Thursday, March 26, 2009

Thoughts on This Happy Breed


I watched David Lean's 1944 This Happy Breed yesterday for the first time and was very pleased with this British soap opera, adapted from a play by Noel Coward. It covers 20 years in the life of a middle-class British family, much the same way Coward's Cavalcade covered decades in the life of an upper-class family 11 years earlier in 1933. David Lean's direction and the leads' formidable talents (Celia Johnson - so wonderful an actress, Robert Newton, Stanley Holloway, John Mills) kept everything moving at a brisk pace and held one's attention as the years raced by. Afterwards I did some reading up on it and three things came to mind, two of which I had read just recently online.

First, I was reminded of something Arbogast said in his post on the 1951 film Five where he made reference to critics not actually seeing a movie but writing a review or synopsis anyway. As I scoured write-ups on This Happy Breed the first one that crossed my path was a brief, positive write up at a film site in which the critic quoted the lines spoken by Robert Newton to his grandson at the film's end. The only problem with that? That scene is in the play, not the movie. Our esteemed critic looked up This Happy Breed for quotes, came across lines from the play not contained within the movie and went with it. Oops.

Second, I was reminded of something Roger Ebert said by way of Jim Emerson's blog Scanners in this post. The summary of Ebert's thoughts being how surprising it is when a critic, in this case Ebert, discovers everyone else thinks the opposite way about a movie than he does. I felt this way as I searched and found one positive review after another, confirming my own views on the film, until I came across this from Halliwell's Film Guide, most likely from editor John Walker since the review was a part of the new restoration of the movie in 2008 and Leslie Halliwell died in 1989: Coward's domestic epic is unconvincingly written and largely miscast, but sheer professionalism gets it through, and the decor is historically interesting.

I know everyone is entitled to their own opinion and we all see things differently and yadda, yadda, yadda but the person who wrote that not only stands alone but clearly didn't see the movie, so it's a two-for-one deal really. Anyone who couldn't see the tremendous performances given by Celia Johnson and Robert Newton is someone who simply can't see good acting. Miscast? That's insane. Johnson and Newton are perfectly cast. They seem like an average unglamorous middle-class couple. Some of the actors are a little old for their parts at first, it's true, but that's because it was easier for the filmmakers to put lots of cover-up on their faces for the earlier scenes when they are in their twenties and then show them as is twenty years later in the story, rather than cast young actors for the early scenes and apply unconvincing old-age make-up later on. Makes sense to me. Unconvincingly written? Maybe Coward's dialogue lacks the necessary naturalist, realistic ring to the modern ear but I found the characters and the scenarios surrounding them refreshingly lacking in the usual Coward upper-crust cleverness. All in all, I'd say it was one of Coward's better efforts (although he had little hand in the screenplay from what I understand).
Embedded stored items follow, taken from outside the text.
Lemma served_step_ok s ts i o (k : res ValkeyError (SlotAns (slot_valkey o)) -> Task) t :
  (0 < ttl_seconds)%Z -> slots_ok (s, ts) -> ts !! i = Some (Call (slot_valkey o) k) -> unexpired t s ->
  (is_incr o = true -> calm ts) -> slots_ok ((serve t o s).1, <[i := k (Ok (serve t o s).2)]> ts).
Proof.
  intros Httl Hok Hi Hun Hcalm. pose proof (so_total _ Hok) as Ht. cbn [fst snd] in Ht.
  pose proof (orderly_at _ _ _ _ (so_orderly _ Hok) Hi) as Ho. pose proof (value_served t o s Httl Hun) as Hv.
  destruct o as [k' ttl|k'|k']; cbn [orderly] in Ho.
  - destruct Ho as (-> & -> & Ho). destruct (Hv eq_refl eq_refl) as [Hx Hv']. destruct (serve t _ s) as [s' x]. cbn [fst snd] in *.
    destruct (Ho (Ok x)) as (H1 & H2 & H3' & H4').
    assert (counted (k (Ok x)) = 1%Z /\ ((cap < x)%Z -> is_working (k (Ok x)) = false)) as [H3 H4] by exact (conj H3' H4').
    apply (slots_ok_step s s' ts i _ (k (Ok x)) Hok Hi); cbn [counted is_working]; rewrite ?H2, ?H3; try done; [lia| |right; auto].
    intros Hw. right. destruct (Z.le_gt_cases x cap); [lia|]. rewrite H4 in Hw by lia. done.
  - destruct Ho as (-> & Ho). destruct (Hv eq_refl I) as [Hx Hv']. destruct (serve t _ s) as [s' x]. cbn [fst snd] in *.
    destruct (Ho (Ok x)) as (H1 & H2 & H3).
    apply (slots_ok_step s s' ts i _ (k (Ok x)) Hok Hi); cbn [counted is_working]; rewrite ?H2; try done; [lia| | |by left].
    + intros Hw. by destruct (uncounted_idle _ H2).
    + intros Hd. specialize (H3 Hd). lia.
  - destruct Ho as (-> & Ho). specialize (Hv eq_refl I). destruct (serve t _ s) as [s' x]. cbn [fst snd] in *.
    destruct (Ho (Ok x)) as (H1 & H2 & H3). pose proof (deleting_total _ _ _ _ _ Hok Hi).
    apply (slots_ok_step s s' ts i _ (k (Ok x)) Hok Hi); cbn [counted is_working]; rewrite ?H2, ?H3; try done; [lia| |by left].
    intros Hw. by destruct (uncounted_idle _ H2).
Qed.

Lemma failed_step_ok s ts i o (k : res ValkeyError (SlotAns (slot_valkey o)) -> Task) t e s' :
  (0 < ttl_seconds)%Z -> slots_ok (s, ts) -> ts !! i = Some (Call (slot_valkey o) k) -> unexpired t s ->
  s' = s \/ s' = (serve t o s).1 -> slots_ok (s', <[i := k (Raise e)]> ts).
Proof.
  intros Httl Hok Hi Hun Hs. pose proof (so_total _ Hok) as Ht. cbn [fst snd] in Ht.
  pose proof (orderly_at _ _ _ _ (so_orderly _ Hok) Hi) as Ho. pose proof (value_served t o s Httl Hun) as Hv.
  assert (orderly (k (Raise e)) /\ counted (k (Raise e)) = 0%Z /\ is_deleting (k (Raise e)) = false /\
    (total ts - counted (Call (slot_valkey o) k) <= value s')%Z) as (H1 & H2 & H3 & H4).
  { destruct o as [k' ttl|k'|k']; cbn [orderly] in Ho.
    - destruct Ho as (-> & -> & Ho). destruct (Hv eq_refl eq_refl) as [Hx Hv']. destruct (Ho (Raise e)) as (? & ? & ?).
      split_and!; try done. cbn [counted]. destruct Hs as [->| ->]; lia.
    - destruct Ho as (-> & Ho). destruct (Hv eq_refl I) as [Hx Hv']. destruct (Ho (Raise e)) as (? & ? & ?).
      split_and!; try done. cbn [counted]. destruct Hs as [->| ->]; lia.
    - destruct Ho as (-> & Ho). specialize (Hv eq_refl I). cbv beta iota in Hv. destruct (Ho (Raise e)) as (? & ? & ?).
      pose proof (deleting_total _ _ _ _ _ Hok Hi). split_and!; try done. cbn [counted]. destruct Hs as [->| ->]; lia. }
  apply (slots_ok_step s s' ts i _ (k (Raise e)) Hok Hi); rewrite ?H2, ?H3; try done; [lia| |].
  - intros Hw. by destruct (uncounted_idle _ H2).
  - left. apply counted_bounds.
Qed.

Lemma slot_step_ok failing p p' :
  (0 < ttl_seconds)%Z -> slot_step true failing p p' -> slots_ok p -> slots_ok p'.
Proof.
  intros Httl Hstep Hok.
  destruct Hstep as [s ts i k x Hi|s ts i o k t s' x Hi Hun Hcalm Hs|s ts i o k t e s' _ Hi Hun _ Hs|s s' ts Hs].
  - pose proof (so_orderly _ Hok) as Ho. rewrite Forall_lookup in Ho. destruct (Ho _ _ Hi x) as (H1 & H2 & H3 & H4).
    pose proof (so_total _ Hok) as Ht. cbn [fst snd] in Ht.
    apply (slots_ok_step s s ts i _ (k x) Hok Hi); cbn [counted is_working]; rewrite ?H2, ?H3, ?H4; try done; [lia|by left].
  - pose proof (served_step_ok s ts i o k t Httl Hok Hi Hun (Hcalm eq_refl)) as Hn. by rewrite Hs in Hn.
  - by apply (failed_step_ok s ts i o k t e s').
  - destruct Hok. constructor; cbn [fst snd] in *; try done. unfold value. by rewrite Hs.
Qed.

(** The cap holds as long as no task takes a slot between another's DECR and its
    DELETE, and the counter does not expire while it is used.  In every
    interleaving of any number of the caller's tasks with each other and with all
    other users of the server, commands failing at any point, before or after the
    server ran them, at most [cap] tasks work at a time. *)
Theorem slots_bound_work failing n s p :
  (0 < cap)%Z -> (0 < ttl_seconds)%Z -> (0 <= value s)%Z ->
  rtc (slot_step true failing) (s, replicate n slot_task) p -> (Z.of_nat (working p.2) <= cap)%Z.
Proof.
  intros Hcap Httl Hv Hr. destruct (slot_task_orderly Hcap) as (H1 & H2 & H3 & H4).
  assert (slots_ok (s, replicate n slot_task)) as Hok.
  { assert (total (replicate n slot_task) = 0%Z /\ working (replicate n slot_task) = 0) as [Et Ew].
    { clear Hr. split; [unfold total, sum_of|unfold working, select_where];
        (induction n as [|n IH]; [done|]); simpl; rewrite ?H2, ?H3; [by rewrite IH|done]. }
    constructor; cbn [fst snd]; [by apply Forall_replicate|lia|lia|]. left. by apply Forall_replicate. }
  apply so_working. revert Hok. induction Hr as [|p q r Hpq _ IH]; [done|]. intros Hok. apply IH. by eapply slot_step_ok.
Qed.
End Slots.

(** * The race of a release *)

Section Race.
Abbreviation store := (gmap string Entry).
Abbreviation task := (slot_task "t" "ann" 1 3600).

(** Without that condition the cap does not hold, though no command fails and
    nothing expires: with a cap of one, a task that takes its slot between the DECR
    of another's release and the DELETE that follows works uncounted, and the next
    one works beside it. *)
Theorem release_race_exceeds_cap : exists p : store * list Task,
  rtc (slot_step "t" "ann" false false) (∅, replicate 3 task) p /\ working p.2 = 2.
Proof.
  eexists. split.
  - (* the first task takes its slot, works, and counts down *)
    eapply rtc_l; [eapply (step_serve _ _ _ _ _ _ 0 _ _ 0); [reflexivity|by vm_compute|done|reflexivity]|].
    eapply rtc_l; [eapply (step_work _ _ _ _ _ _ 0 _ (Ok tt)); reflexivity|].
    eapply rtc_l; [eapply (step_serve _ _ _ _ _ _ 0 _ _ 1); [reflexivity|by vm_compute|done|reflexivity]|].
    (* the second takes a slot, the first deletes the counter, the third takes a slot *)
    eapply rtc_l; [eapply (step_serve _ _ _ _ _ _ 1 _ _ 2); [reflexivity|by vm_compute|done|reflexivity]|].
    eapply rtc_l; [eapply (step_serve _ _ _ _ _ _ 0 _ _ 3); [reflexivity|by vm_compute|done|reflexivity]|].
    eapply rtc_l; [eapply (step_serve _ _ _ _ _ _ 2 _ _ 4); [reflexivity|by vm_compute|done|reflexivity]|].
    apply rtc_refl.
  - by vm_compute.
Qed.
End Race.

(** * Witnesses *)

Definition w_limit (t : uuid) : Z := if bool_decide (t = "t") then 1%Z else 0%Z.

Definition w_requests : list Request :=
  [{| r_tenant_id := "t"; r_sub := "ann"; r_now := 100; r_served := 7 |};
   {| r_tenant_id := "t"; r_sub := "bob"; r_now := 101; r_served := 8 |};
   {| r_tenant_id := "t"; r_sub := "ann"; r_now := 103; r_served := 9 |}].

(** The second request of [ann] in the window is refused; [bob]'s is not. *)
Lemma rate_limit_is_exact_witness : exists wait,
  (serve_requests w_limit w_requests (∅ : gmap string Entry)).2 !! 2 = Some (Ok (Some wait)) /\ (1 <= wait <= 60)%Z.
Proof.
  destruct (rate_limit_is_exact w_limit w_requests (∅ : gmap string Entry) 2
    {| r_tenant_id := "t"; r_sub := "ann"; r_now := 103; r_served := 9 |}) as (answer & Ha & Hn & Hw).
  - by repeat constructor.
  - intros i j r r' Hij Hi Hj _. destruct i as [|[|[|i]]]; destruct j as [|[|[|j]]]; try lia; cbn in Hi, Hj; try done;
      injection Hi as <-; injection Hj as <-; cbn; lia.
  - done.
  - by vm_compute.
  - done.
  - destruct answer as [wait|]; [exists wait; split; [exact Ha|by apply Hw]|].
    exfalso. destruct Hn as [Hn _]. specialize (Hn eq_refl). vm_compute in Hn. done.
Defined.

(** The second task finds no slot. *)
Lemma slots_bound_work_witness : exists p : gmap string Entry * list Task,
  rtc (slot_step "t" "ann" true true) (∅, replicate 2 (slot_task "t" "ann" 1 3600)) p /\ working p.2 = 1 /\
  (Z.of_nat (working p.2) <= 1)%Z.
Proof.
  eexists. split; [|split].
  - eapply rtc_l; [eapply (step_serve _ _ _ _ _ _ 0 _ _ 0); [reflexivity|by vm_compute|intros; by repeat constructor|reflexivity]|].
    eapply rtc_l; [eapply (step_serve _ _ _ _ _ _ 1 _ _ 2); [reflexivity|by vm_compute|intros; by repeat constructor|reflexivity]|].
    apply rtc_refl.
  - by vm_compute.
  - apply (slots_bound_work "t" "ann" 1 3600 true 2 (∅ : gmap string Entry)); [lia|lia|by vm_compute|].
    eapply rtc_l; [eapply (step_serve _ _ _ _ _ _ 0 _ _ 0); [reflexivity|by vm_compute|intros; by repeat constructor|reflexivity]|].
    eapply rtc_l; [eapply (step_serve _ _ _ _ _ _ 1 _ _ 2); [reflexivity|by vm_compute|intros; by repeat constructor|reflexivity]|].
    apply rtc_refl.
Defined.

Example override_examples :
  resolve_int_override " 7b0e9f86-7a2d-4b41-a5ad-dc1e3f1c0aa1 = 5 ,nonsense, {7B0E9F867A2D4B41A5ADDC1E3F1C0AA1}=9"
    "7b0e9f86-7a2d-4b41-a5ad-dc1e3f1c0aa1" 3 = 5%Z /\
  resolve_int_override "urn:uuid:7b0e9f86-7a2d-4b41-a5ad-dc1e3f1c0aa1=x,{7B0E9F867A2D4B41A5ADDC1E3F1C0AA1}=1_0"
    "7b0e9f86-7a2d-4b41-a5ad-dc1e3f1c0aa1" 3 = 10%Z /\
  resolve_int_override "" "7b0e9f86-7a2d-4b41-a5ad-dc1e3f1c0aa1" 3 = 3%Z.
Proof. by vm_compute. Qed.
(* ===== verification/DispatchTypes.v ===== *)
(** The data of a dispatch ([operations/dispatcher.py]): the answer a caller gets
    ([connectors/schemas.py], [operations/_errors.py]), the exceptions, the context
    variables, the audit row ([operations/_audit.py]), and everything a dispatch
    calls outside itself, as the operations of a program.

    Durations and the texts of errors are left out.  The extras of an answer keep
    the fields that are not texts for people. *)

From S2P Require Import Prelude Json Identity Permissions Catalog Lookup ServiceGrants PolicyGate SecretValues.
From S2P Require Import GatewayMint Programs DispatchLimits.

(** * Answers *)

Record ResultHandle := { h_handle_id : uuid; h_total_rows : option Z; h_sample_rows : option (list json) }.

Record OperationResult := {
  r_status : string;
  r_op_id : string;
  r_result : option json;
  r_handle : option ResultHandle;
  r_audit_id : option uuid;
  r_delivery : option string;
  r_extras : json_dict;
}.

Definition error_code (r : OperationResult) : option json := dict_get "error_code" (r_extras r).

Definition has_error_code (code : string) (r : OperationResult) : bool :=
  match error_code r with Some (JStr s) => bool_decide (s = code) | _ => false end.

Definition set_audit_id (id : uuid) (r : OperationResult) : OperationResult := {|
  r_status := r_status r; r_op_id := r_op_id r; r_result := r_result r; r_handle := r_handle r;
  r_audit_id := Some id; r_delivery := r_delivery r; r_extras := r_extras r |}.

Definition set_extras (extras : json_dict) (r : OperationResult) : OperationResult := {|
  r_status := r_status r; r_op_id := r_op_id r; r_result := r_result r; r_handle := r_handle r;
  r_audit_id := r_audit_id r; r_delivery := r_delivery r; r_extras := extras |}.

(** An answer without a payload. *)
Definition answer (status op_id : string) (extras : json_dict) : OperationResult := {|
  r_status := status; r_op_id := op_id; r_result := None; r_handle := None; r_audit_id := None;
  r_delivery := None; r_extras := extras |}.

Definition coded (code : string) (more : json_dict) : json_dict := ("error_code", JStr code) :: more.
Definition opt_str (s : option string) : json := match s with Some s => JStr s | None => JNull end.
Definition pagination_hint_from_descriptor : OpRow -> option json := instruction "pagination_hint".
Definition result_ordering_from_descriptor : OpRow -> option json := instruction "result_ordering".
Definition result_scalars_from_descriptor : OpRow -> option json := instruction "result_scalars".
Definition result_objects_from_descriptor : OpRow -> option json := instruction "result_objects".
Definition result_digest_from_descriptor : OpRow -> option json := instruction "result_digest".
Definition result_document_from_descriptor : OpRow -> option json := instruction "result_document".
Definition result_handle_from_descriptor : OpRow -> option json := instruction "result_handle".

Definition owner_of_handles (j : Job) : string :=
  match cx_handle_owner (j_cx j) with Some s => if bool_decide (s = "") then op_sub (j_operator j) else s | None => op_sub (j_operator j) end.

Definition build_reducer_context (j : Job) : json_dict :=
  [("op_id", JStr (j_op_id j)); ("operator_sub", JStr (owner_of_handles j)); ("audit_id", JStr (j_audit_id j));
   ("source_kind", JStr (source_kind (j_row j))); ("tenant_id", JStr (op_tenant_id (j_operator j)))] ++
  optional_item "target_id" (JStr <$> (j_target j ≫= tg_id)) ++
  optional_item "pagination_hint" (pagination_hint_from_descriptor (j_row j)) ++
  optional_item "result_ordering" (result_ordering_from_descriptor (j_row j)) ++
  optional_item "result_scalars" (result_scalars_from_descriptor (j_row j)) ++
  optional_item "result_objects" (result_objects_from_descriptor (j_row j)) ++
  optional_item "result_digest" (result_digest_from_descriptor (j_row j)) ++
  optional_item "result_document" (result_document_from_descriptor (j_row j)) ++
  optional_item "result_handle" (result_handle_from_descriptor (j_row j)).
(* ===== verification/DispatchFaults.v ===== *)
(** Which exceptions leave a dispatch.  What connectors, handlers of composites, the
    redaction, the reducer, the approval queue and the audit table raise becomes an
    answer; only a cancellation passes, and what the calls around them raise. *)

From S2P Require Import Prelude Json Identity Permissions Catalog Lookup ServiceGrants PolicyGate SecretNames.
From S2P Require Import SecretValues WireText GatewayMint Programs DispatchLimits DispatchTypes DispatchPark TerminalErrors.
From S2P Require Import Composite Dispatcher DispatchLemmas DispatchGate DispatchRecord.

(** The calls whose exceptions a dispatch answers for. *)
Definition contained (o : DispatchOp) : bool :=
  match o with
  | d_run _ | d_vendor _ _ | d_audit _ | d_park _ | d_step_event _ _ | d_redact _ _ _ _ | d_reduce _ _ _ | d_trace _
  | d_resume_get | d_resume_clear => true
  | _ => false
  end.

(** A cancellation, or the exception of a call that is not one of these. *)
Definition raised_outside (g : dispatch_history) (e : Fault) : Prop :=
  e = cancelled \/ exists o, contained o = false /\ ev o (Raise e) ∈ g.

Create HintDb escape.

Section Faults.
Context `{Environment}.

Definition outside {A} (g : dispatch_history) (x : res Fault A) : Prop :=
  match x with Raise e => raised_outside g e | Ok _ => True end.

Definition escapes {A} (c : dispatch_action A) : Prop := forall g, always remember any_call c outside g.

Lemma outside_later {A} g1 g2 (x : res Fault A) : g1 `prefix_of` g2 -> outside g1 x -> outside g2 x.
Proof.
  intros [l ->]. destruct x as [a|e]; [done|]. intros [->|(o & Ho & Hin)]; [by left|right]. exists o. split; [done|].
  apply elem_of_app. by left.
Qed.

Lemma escapes_ret {A} (a : A) : escapes (mret a).
Proof. by intros g. Qed.

Lemma escapes_Ret {A} (a : A) : escapes (Ret (Ok a)).
Proof. by intros g. Qed.

Lemma escapes_cancelled {A} : escapes (throw cancelled : dispatch_action A).
Proof. intros g. by left. Qed.

Lemma escapes_call o : contained o = false -> escapes (call o).
Proof.
  intros Ho g. split; [done|]. intros [a|e]; [done|]. right. exists o. split; [done|].
  apply elem_of_app. right. by apply list_elem_of_singleton.
Qed.

Lemma escapes_bind {A B} (c : dispatch_action A) (f : A -> dispatch_action B) : escapes c -> (forall a, escapes (f a)) -> escapes (c ≫= f).
Proof. intros Hc Hf g. apply always_bind. eapply always_mono; [|apply Hc]. intros g' [a|e] Ha; [by apply Hf|done]. Qed.

(** Whatever the first part ends with, the rest deals with it. *)
Lemma escapes_after {A B} (c : prog DispatchAns Fault A) (f : A -> dispatch_action B) : (forall a, escapes (f a)) -> escapes (after c f).
Proof. intros Hf g. apply always_after, always_trivial. intros. apply Hf. Qed.

Lemma escapes_catch_all {A} (c : dispatch_action A) handler : (forall e, escapes (handler e)) -> escapes (catch_all c handler).
Proof.
  intros Hh. apply escapes_after. intros [a|e]; [apply escapes_ret|]. case_bool_decide as He; cbn; [|apply Hh].
  subst. apply escapes_cancelled.
Qed.

Lemma escapes_try {A} (c : dispatch_action A) handler :
  (forall e, match handler e with Some c' => escapes c' | None => e = cancelled end) -> escapes (try_except c handler).
Proof.
  intros Hh. apply escapes_after. intros [a|e]; [apply escapes_ret|]. specialize (Hh e). destruct (handler e); [done|].
  subst. apply escapes_cancelled.
Qed.

Lemma escapes_finally {A} (c : dispatch_action A) f : escapes c -> escapes f -> escapes (finally c f).
Proof.
  intros Hc Hf g. apply always_after. eapply always_mono; [|apply Hc]. intros g1 x Hx. apply always_after.
  eapply always_mono; [|apply always_extends, Hf]. intros g2 [u|e] [He Hp]; [by eapply outside_later|done].
Qed.

#[local] Hint Resolve escapes_ret escapes_Ret escapes_cancelled : escape.
#[local] Hint Extern 1 (escapes (call _)) => apply escapes_call; reflexivity : escape.

Ltac escape_step :=
  match goal with
  | |- forall _, _ => intro
  | |- escapes _ => solve [auto with escape]
  | |- escapes (_ ≫= _) => apply escapes_bind
  | |- escapes (catch_all _ _) => apply escapes_catch_all
  | |- escapes (finally _ _) => apply escapes_finally
  | |- escapes (after _ _) => apply escapes_after
  | |- escapes (match ?x with _ => _ end) => destruct x eqn:?
  | |- escapes (let _ := _ in _) => cbv zeta
  end.
Ltac escape := repeat escape_step.

(** ** Rows, refusals, the connector *)

Lemma audit_safe_escapes a : escapes (audit_safe a false).
Proof. unfold audit_safe. escape. Qed.
#[local] Hint Resolve audit_safe_escapes : escape.

Lemma audit_rejection_escapes cx o r t ph st : escapes (audit_rejection_safe cx o r t ph st).
Proof. unfold audit_rejection_safe. escape. Qed.
Lemma audit_denied_escapes cx res o r t ph : escapes (audit_denied_and_return cx res o r t ph).
Proof. unfold audit_denied_and_return. escape. Qed.
Lemma resolve_connector_escapes r t : escapes (resolve_connector_instance r t).
Proof. unfold resolve_connector_instance, restore_saved_ingest_profiles. escape. Qed.
#[local] Hint Resolve audit_rejection_escapes audit_denied_escapes resolve_connector_escapes : escape.

Lemma build_effect_escapes cx op conn r o t p : escapes (build_proposed_effect cx op conn r o t p).
Proof. unfold build_proposed_effect. escape. Qed.
Lemma ingested_refusal_escapes r t op : escapes (ingested_ops_refusal r t op).
Proof. unfold ingested_ops_refusal. escape. Qed.
Lemma park_check_escapes op conn r o t p : escapes (park_check_refusal op conn r o t p).
Proof. unfold park_check_refusal. escape. Qed.
Lemma binding_escapes op conn o t p h eff : escapes (destructive_binding_refusal op conn o t p h eff).
Proof. unfold destructive_binding_refusal. escape. Qed.
#[local] Hint Resolve build_effect_escapes ingested_refusal_escapes park_check_escapes binding_escapes : escape.

Lemma park_screens_escapes cx b op conn o r t p h : escapes (park_screens cx b op conn o r t p h).
Proof. unfold park_screens, or_refusal. escape. Qed.
#[local] Hint Resolve park_screens_escapes : escape.

(** ** The execution *)

Lemma audit_error_escapes j r d : escapes (audit_error_and_return j r d).
Proof. unfold audit_error_and_return. escape. Qed.
#[local] Hint Resolve audit_error_escapes : escape.

Lemma return_error_escapes j r : escapes (return_error j r).
Proof. unfold return_error. escape. Qed.
Lemma evict_escapes j : escapes (evict_connector_credentials j).
Proof. unfold evict_connector_credentials. escape. Qed.
#[local] Hint Resolve return_error_escapes evict_escapes : escape.

(** A row that has to be there, and is not, raises the commit error or a cancellation. *)
Lemma required_row_raises a g :
  always remember any_call (audit_safe a true)
    (fun _ x => match x with Raise e => e = cancelled \/ e = audit_commit_error | Ok _ => True end) g.
Proof.
  unfold audit_safe, catch_all. apply always_try, always_bind. split; [done|]. intros [u|e]; [done|]. cbn.
  case_bool_decide; cbn; auto.
Qed.

Lemma audit_returned_escapes j raw : escapes (audit_returned_result j raw).
Proof.
  unfold audit_returned_result. destruct raw as [v|r]; [escape|]. destruct (bool_decide (r_status r = "error")); [escape|].
  destruct (negb _); [escape|]. apply escapes_bind; [|escape]. intros g. apply always_try, always_bind.
  eapply always_mono; [|apply required_row_raises]. intros g' [x|e]; [done|]. intros [->| ->]; cbn; [by left|done].
Qed.
#[local] Hint Resolve audit_returned_escapes : escape.

Lemma commit_ok_escapes j d build : (forall receipt, escapes (build receipt)) -> escapes (commit_ok j d build).
Proof.
  intros Hb g. unfold commit_ok. apply always_after. eapply always_mono; [|apply required_row_raises].
  intros g' [x|e]; [intros _; apply Hb|]. intros [->| ->]; [by left|done].
Qed.

Lemma advisories_escape j s h receipt : escapes (answer_with_advisories j s h receipt).
Proof. unfold answer_with_advisories. escape. Qed.

Lemma success_escapes j rm : escapes (reduce_and_audit_success j rm).
Proof.
  unfold reduce_and_audit_success, reduce, unavailable_delivery_result.
  escape; apply commit_ok_escapes; intros; try apply advisories_escape; escape.
Qed.

Lemma composite_error_escapes j rm code : escapes (reduce_and_audit_composite_error j rm code).
Proof. unfold reduce_and_audit_composite_error, reduce_composite_error_envelope, reduce. escape. Qed.

Lemma redaction_escapes j raw : escapes (apply_redaction_middleware j raw).
Proof. unfold apply_redaction_middleware. escape. Qed.
#[local] Hint Resolve success_escapes composite_error_escapes redaction_escapes : escape.

(** ** The decision *)

Lemma needs_approval_escapes cx r conn c p ph rv : escapes (handle_needs_approval cx r conn c p ph rv).
Proof. unfold handle_needs_approval. escape. apply escapes_try. intros e. destruct e; [reflexivity|escape..]. Qed.
#[local] Hint Resolve needs_approval_escapes : escape.

Lemma decide_call_escapes cx s c p ph rv : escapes (decide_call cx s c p ph rv).
Proof. unfold decide_call, decide_approved, decide_fresh. escape. Qed.

Lemma unresolved_escapes cx r c ph pr v l : escapes (unresolved_answer cx r c ph pr v l).
Proof. unfold unresolved_answer. escape. Qed.

Lemma connector_for_escapes r t pre : escapes (connector_for r t pre).
Proof. unfold connector_for. escape. Qed.

Lemma take_limits_escapes cx r c ph : escapes (take_limits cx r c ph).
Proof.
  unfold take_limits, check_dispatch_rate_limit, acquire_dispatch_slot, decr_and_reap, refuse_rate_limited,
    valkey_incr_expire, valkey_decr, valkey_delete. escape.
Qed.

Lemma select_catalog_escapes cx r c p v ph : escapes (select_catalog cx r c p v ph).
Proof. unfold select_catalog. escape. Qed.
#[local] Hint Resolve decide_call_escapes unresolved_escapes connector_for_escapes take_limits_escapes select_catalog_escapes : escape.

(** ** The dispatch *)

Section Branch.
Context (sub : Ctx -> DispatchCall -> dispatch_action OperationResult).

Lemma run_branch_escapes j : escapes (run_branch_with_error_handling sub j).
Proof. unfold run_branch_with_error_handling, handle_http_status_error, retry_after_session_invalidation. escape. Qed.
#[local] Hint Resolve run_branch_escapes : escape.

Lemma execute_escapes job : escapes (execute_and_audit sub job).
Proof. unfold execute_and_audit, execute_and_audit_inner, attach_agent_trace_handle. escape. Qed.
#[local] Hint Resolve execute_escapes : escape.

Lemma selected_escapes cx s c p ph rv : escapes (dispatch_selected sub cx s c p ph rv).
Proof. rewrite dispatch_selected_eq. unfold refuse_agent_reveal, execute_call. escape. Qed.
#[local] Hint Resolve selected_escapes : escape.

(** Whatever the children of a composite end with, the dispatch above deals with it. *)
Lemma dispatch_escapes cx c : escapes (dispatch_with sub cx c).
Proof. unfold dispatch_with, dispatch_now, audit_license_read_off, dispatch_limited, release_slot. escape. Qed.
End Branch.
End Faults.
Third, I thought of the sad life of Robert Newton. Interestingly, I had just spoken of him to my wife a week before after I came across some archival photos of him being arrested for being drunk and disorderly or driving while intoxicated or the like, photos I would never put up here. His alcoholism weakened his body until at the early age of 50 his heart gave out and he died. But he was an excellent actor and left behind a legacy that few actors or, well, anyone can claim the equivalent of. You see, Robert Newton played Long John Silver in Walt Disney's Treasure Island in 1954. Now plenty of actors had played Silver before, including Wallace Beery in the 1934 version, and others from Errol Flynn to Basil Rathbone had played pirates, and they all used voices they thought fitting for the character. But it was Newton who decided to use that voice - the voice - the pirate voice. The one we all know. Now it's true, Lionel Barrymore is credited with the first use of "Arrrggh" in Treasure Island (1934) but it was Newton that provided the full accent, his native Dorset accent, one of the West Country Dialects, that gave the world the Pirate Voice, as it is now known and spoken by people like me ( and you too right? ) every September 19th, on International Talk Like a Pirate Day.

Fine performances, crisp direction and fast pacing all made This Happy Breed an enjoyable experience for me. It's an excellent showcase for the talents of Johnson, Newton, Holloway and Mills, all in top form. And it's a reminder that Newton was gone too soon, but left a legacy behind most actor's couldn't dream of, outside of possibly Bela Lugosi: He's been copied, imitated and impersonated by practically everyone on the planet at one time or another in their lives. Unfortunately most folks don't know it, so this September 19th, be sure and tell anyone who calls you "matey" that their imitating Robert Newton. It's time he got his due.